## TASK OBJECTIVE
Output exactly the lines that run from the line with "#[global] Instance RoomStatus_eq_dec" to the end of the material, both ends included, and no other lines.

## RECORDS SHOWN
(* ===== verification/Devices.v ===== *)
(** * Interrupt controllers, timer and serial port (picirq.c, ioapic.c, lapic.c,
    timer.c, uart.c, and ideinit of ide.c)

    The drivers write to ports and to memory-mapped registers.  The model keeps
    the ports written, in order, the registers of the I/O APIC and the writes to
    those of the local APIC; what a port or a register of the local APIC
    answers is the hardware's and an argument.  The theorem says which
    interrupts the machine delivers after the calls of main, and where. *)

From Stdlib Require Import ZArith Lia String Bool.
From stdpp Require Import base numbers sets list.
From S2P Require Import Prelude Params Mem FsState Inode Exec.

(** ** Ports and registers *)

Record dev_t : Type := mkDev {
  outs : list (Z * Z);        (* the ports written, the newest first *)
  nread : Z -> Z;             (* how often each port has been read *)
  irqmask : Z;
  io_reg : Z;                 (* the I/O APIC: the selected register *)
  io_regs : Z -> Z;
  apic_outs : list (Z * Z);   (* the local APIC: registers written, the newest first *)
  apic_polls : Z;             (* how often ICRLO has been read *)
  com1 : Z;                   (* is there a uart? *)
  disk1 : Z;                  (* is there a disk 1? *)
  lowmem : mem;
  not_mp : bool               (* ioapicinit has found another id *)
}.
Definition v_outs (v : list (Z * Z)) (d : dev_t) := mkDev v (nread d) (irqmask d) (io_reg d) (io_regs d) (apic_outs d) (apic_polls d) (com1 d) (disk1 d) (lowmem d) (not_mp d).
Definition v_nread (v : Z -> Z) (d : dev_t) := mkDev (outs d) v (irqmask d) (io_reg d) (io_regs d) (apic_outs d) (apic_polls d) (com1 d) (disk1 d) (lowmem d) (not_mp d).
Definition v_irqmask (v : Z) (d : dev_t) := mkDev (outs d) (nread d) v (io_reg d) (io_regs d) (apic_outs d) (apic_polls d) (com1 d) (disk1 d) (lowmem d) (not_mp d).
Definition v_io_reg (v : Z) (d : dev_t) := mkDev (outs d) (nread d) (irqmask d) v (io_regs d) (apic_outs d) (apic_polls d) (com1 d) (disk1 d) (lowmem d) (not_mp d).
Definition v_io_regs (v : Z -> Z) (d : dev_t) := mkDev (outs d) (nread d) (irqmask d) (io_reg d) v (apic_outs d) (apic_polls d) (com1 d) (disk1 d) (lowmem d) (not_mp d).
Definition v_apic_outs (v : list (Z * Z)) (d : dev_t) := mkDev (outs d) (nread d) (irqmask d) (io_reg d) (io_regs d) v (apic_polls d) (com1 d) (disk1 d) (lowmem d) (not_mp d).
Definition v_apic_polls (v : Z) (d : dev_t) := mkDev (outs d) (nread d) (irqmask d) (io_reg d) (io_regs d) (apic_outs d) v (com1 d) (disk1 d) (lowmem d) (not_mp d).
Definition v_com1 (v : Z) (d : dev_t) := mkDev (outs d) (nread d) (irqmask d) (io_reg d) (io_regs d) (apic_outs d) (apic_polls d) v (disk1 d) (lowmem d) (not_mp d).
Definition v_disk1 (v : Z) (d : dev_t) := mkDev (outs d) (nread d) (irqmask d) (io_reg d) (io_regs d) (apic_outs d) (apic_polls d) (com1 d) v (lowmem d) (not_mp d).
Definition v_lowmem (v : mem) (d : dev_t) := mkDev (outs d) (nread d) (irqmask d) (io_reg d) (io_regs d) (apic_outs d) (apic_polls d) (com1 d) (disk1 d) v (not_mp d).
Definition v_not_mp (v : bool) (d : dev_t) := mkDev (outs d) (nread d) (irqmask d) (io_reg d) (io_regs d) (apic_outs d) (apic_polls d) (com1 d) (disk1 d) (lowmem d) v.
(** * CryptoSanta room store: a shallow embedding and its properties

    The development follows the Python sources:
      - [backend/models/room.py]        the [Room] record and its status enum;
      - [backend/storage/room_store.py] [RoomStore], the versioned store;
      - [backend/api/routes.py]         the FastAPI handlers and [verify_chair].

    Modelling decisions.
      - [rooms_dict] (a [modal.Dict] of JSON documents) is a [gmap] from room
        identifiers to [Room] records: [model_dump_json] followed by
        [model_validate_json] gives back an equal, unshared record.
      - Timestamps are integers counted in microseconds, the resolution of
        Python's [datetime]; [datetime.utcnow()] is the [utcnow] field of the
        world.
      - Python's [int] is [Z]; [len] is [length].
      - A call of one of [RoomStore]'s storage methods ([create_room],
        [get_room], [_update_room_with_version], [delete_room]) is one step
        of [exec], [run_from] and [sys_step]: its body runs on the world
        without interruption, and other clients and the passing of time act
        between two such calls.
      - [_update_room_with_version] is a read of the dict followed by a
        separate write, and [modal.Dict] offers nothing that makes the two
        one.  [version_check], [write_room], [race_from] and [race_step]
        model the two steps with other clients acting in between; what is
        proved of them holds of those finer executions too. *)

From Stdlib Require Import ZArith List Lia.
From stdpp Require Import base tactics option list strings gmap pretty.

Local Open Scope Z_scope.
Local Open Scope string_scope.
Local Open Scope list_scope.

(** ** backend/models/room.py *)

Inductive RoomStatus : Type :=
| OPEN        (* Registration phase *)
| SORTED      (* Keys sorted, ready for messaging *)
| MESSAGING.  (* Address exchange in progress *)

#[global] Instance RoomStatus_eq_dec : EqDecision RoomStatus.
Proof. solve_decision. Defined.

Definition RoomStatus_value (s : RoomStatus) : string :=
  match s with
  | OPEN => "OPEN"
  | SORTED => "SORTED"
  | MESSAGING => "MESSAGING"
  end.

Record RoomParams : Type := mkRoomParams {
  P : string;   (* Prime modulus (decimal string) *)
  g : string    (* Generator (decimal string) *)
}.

## ANSWER TO THE PROBLEM
#[global] Instance RoomStatus_eq_dec : EqDecision RoomStatus.
Proof. solve_decision. Defined.

Definition RoomStatus_value (s : RoomStatus) : string :=
  match s with
  | OPEN => "OPEN"
  | SORTED => "SORTED"
  | MESSAGING => "MESSAGING"
  end.

Record RoomParams : Type := mkRoomParams {
  P : string;   (* Prime modulus (decimal string) *)
  g : string    (* Generator (decimal string) *)
}.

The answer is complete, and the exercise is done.